▶ **Required action**
Look through the material below. Copy each line that contains the string "displayNameKey".

▶ **Records for processing**
=======
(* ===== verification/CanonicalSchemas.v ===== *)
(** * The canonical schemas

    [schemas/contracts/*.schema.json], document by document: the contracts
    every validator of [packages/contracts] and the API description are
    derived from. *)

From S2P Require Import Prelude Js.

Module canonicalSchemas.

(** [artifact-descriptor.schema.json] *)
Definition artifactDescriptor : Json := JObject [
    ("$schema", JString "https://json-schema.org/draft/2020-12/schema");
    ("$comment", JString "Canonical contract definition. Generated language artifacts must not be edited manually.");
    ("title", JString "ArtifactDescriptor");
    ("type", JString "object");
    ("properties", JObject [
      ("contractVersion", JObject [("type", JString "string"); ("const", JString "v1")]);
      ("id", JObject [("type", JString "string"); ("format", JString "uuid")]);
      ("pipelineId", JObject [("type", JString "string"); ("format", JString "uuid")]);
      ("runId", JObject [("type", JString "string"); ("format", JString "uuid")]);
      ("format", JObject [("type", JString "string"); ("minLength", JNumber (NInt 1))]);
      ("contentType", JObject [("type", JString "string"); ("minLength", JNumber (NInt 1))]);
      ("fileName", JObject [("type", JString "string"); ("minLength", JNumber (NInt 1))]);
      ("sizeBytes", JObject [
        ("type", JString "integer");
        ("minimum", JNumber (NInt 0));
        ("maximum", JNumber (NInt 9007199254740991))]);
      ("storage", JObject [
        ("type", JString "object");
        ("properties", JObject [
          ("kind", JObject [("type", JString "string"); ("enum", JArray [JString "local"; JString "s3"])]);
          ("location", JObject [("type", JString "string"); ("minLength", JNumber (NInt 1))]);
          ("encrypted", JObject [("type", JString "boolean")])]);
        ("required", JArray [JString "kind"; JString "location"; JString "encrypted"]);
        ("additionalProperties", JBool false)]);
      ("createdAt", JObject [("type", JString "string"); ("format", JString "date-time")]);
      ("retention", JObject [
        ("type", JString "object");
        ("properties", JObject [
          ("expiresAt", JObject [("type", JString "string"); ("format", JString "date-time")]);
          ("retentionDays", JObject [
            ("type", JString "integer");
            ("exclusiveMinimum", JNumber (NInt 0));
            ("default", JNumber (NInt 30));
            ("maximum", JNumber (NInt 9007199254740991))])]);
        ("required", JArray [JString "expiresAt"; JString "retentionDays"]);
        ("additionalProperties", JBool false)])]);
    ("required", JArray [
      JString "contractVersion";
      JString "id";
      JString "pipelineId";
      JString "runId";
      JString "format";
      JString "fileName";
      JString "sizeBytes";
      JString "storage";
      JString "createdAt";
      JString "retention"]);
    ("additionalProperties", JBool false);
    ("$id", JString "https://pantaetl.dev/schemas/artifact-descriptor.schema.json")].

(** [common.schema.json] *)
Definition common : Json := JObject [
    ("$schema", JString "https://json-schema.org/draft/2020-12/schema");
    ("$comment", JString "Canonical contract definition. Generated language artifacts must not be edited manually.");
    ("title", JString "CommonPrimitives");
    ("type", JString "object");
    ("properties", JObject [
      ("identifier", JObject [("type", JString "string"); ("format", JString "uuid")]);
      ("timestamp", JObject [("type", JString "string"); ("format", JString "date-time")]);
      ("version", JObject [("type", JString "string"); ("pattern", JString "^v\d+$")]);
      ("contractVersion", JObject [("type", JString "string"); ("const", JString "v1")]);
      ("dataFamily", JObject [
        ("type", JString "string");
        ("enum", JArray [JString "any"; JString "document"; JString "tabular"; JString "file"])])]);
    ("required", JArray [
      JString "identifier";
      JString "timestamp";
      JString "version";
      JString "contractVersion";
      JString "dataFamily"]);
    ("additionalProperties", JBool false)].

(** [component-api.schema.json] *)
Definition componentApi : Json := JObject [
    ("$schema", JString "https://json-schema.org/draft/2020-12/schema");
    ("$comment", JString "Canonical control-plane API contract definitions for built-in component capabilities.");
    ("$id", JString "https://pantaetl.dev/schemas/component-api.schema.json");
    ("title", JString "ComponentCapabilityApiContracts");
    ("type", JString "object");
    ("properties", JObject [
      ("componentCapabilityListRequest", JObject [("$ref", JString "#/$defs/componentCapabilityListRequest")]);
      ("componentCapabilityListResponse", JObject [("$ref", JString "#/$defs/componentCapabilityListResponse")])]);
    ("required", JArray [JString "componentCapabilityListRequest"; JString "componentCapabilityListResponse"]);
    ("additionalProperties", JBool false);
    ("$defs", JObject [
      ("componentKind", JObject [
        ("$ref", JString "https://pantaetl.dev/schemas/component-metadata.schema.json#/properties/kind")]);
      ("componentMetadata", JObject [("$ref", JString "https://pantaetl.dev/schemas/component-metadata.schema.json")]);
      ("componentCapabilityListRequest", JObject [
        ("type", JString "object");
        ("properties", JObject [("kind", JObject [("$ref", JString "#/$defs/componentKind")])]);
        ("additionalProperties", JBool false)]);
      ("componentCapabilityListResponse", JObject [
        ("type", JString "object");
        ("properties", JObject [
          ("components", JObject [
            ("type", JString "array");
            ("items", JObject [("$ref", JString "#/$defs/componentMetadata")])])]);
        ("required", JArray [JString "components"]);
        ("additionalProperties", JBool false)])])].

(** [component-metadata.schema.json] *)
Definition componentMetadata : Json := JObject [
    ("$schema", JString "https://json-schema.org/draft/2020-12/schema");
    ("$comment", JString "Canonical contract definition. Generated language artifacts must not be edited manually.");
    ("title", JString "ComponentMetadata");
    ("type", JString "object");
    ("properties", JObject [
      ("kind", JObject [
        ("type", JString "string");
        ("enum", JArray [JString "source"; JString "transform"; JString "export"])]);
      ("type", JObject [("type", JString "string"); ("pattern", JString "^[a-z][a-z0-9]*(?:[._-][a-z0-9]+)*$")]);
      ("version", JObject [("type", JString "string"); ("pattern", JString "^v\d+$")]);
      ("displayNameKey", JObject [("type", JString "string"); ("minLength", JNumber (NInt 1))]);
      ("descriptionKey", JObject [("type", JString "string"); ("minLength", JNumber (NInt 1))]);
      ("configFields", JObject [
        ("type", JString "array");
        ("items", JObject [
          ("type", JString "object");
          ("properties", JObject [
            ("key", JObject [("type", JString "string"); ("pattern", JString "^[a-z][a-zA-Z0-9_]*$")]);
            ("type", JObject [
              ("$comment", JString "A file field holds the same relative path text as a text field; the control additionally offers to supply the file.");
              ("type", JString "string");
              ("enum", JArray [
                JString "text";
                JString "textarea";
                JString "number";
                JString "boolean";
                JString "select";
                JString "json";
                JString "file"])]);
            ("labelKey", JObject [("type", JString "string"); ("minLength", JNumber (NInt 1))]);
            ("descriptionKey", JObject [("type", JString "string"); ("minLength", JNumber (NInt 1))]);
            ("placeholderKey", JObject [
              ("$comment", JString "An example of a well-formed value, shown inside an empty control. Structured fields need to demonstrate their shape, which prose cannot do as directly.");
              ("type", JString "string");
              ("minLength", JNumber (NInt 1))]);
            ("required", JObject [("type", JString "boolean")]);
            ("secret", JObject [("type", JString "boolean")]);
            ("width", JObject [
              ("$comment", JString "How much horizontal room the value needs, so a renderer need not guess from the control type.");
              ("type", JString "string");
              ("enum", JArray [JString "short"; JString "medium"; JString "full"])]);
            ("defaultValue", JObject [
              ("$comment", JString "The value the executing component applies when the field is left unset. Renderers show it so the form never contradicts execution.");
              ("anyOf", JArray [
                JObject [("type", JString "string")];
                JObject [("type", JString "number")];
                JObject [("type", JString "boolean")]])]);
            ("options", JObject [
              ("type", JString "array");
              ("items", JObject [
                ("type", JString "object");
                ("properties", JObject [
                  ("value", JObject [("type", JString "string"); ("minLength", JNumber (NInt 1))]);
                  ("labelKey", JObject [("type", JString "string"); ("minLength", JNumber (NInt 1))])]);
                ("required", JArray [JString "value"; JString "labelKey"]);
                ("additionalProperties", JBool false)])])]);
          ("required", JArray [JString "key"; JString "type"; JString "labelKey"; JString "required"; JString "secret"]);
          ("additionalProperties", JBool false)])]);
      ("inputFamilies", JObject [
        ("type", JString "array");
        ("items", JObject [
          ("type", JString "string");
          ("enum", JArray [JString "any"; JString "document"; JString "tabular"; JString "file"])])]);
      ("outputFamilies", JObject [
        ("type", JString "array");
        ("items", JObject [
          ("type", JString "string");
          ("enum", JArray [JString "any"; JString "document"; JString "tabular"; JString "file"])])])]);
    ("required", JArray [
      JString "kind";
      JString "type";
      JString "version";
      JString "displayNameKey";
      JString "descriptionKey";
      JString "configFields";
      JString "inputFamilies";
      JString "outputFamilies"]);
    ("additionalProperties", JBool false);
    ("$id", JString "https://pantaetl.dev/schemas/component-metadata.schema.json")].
=======
▶ **Task solution**
      ("displayNameKey", JObject [("type", JString "string"); ("minLength", JNumber (NInt 1))]);
      JString "displayNameKey";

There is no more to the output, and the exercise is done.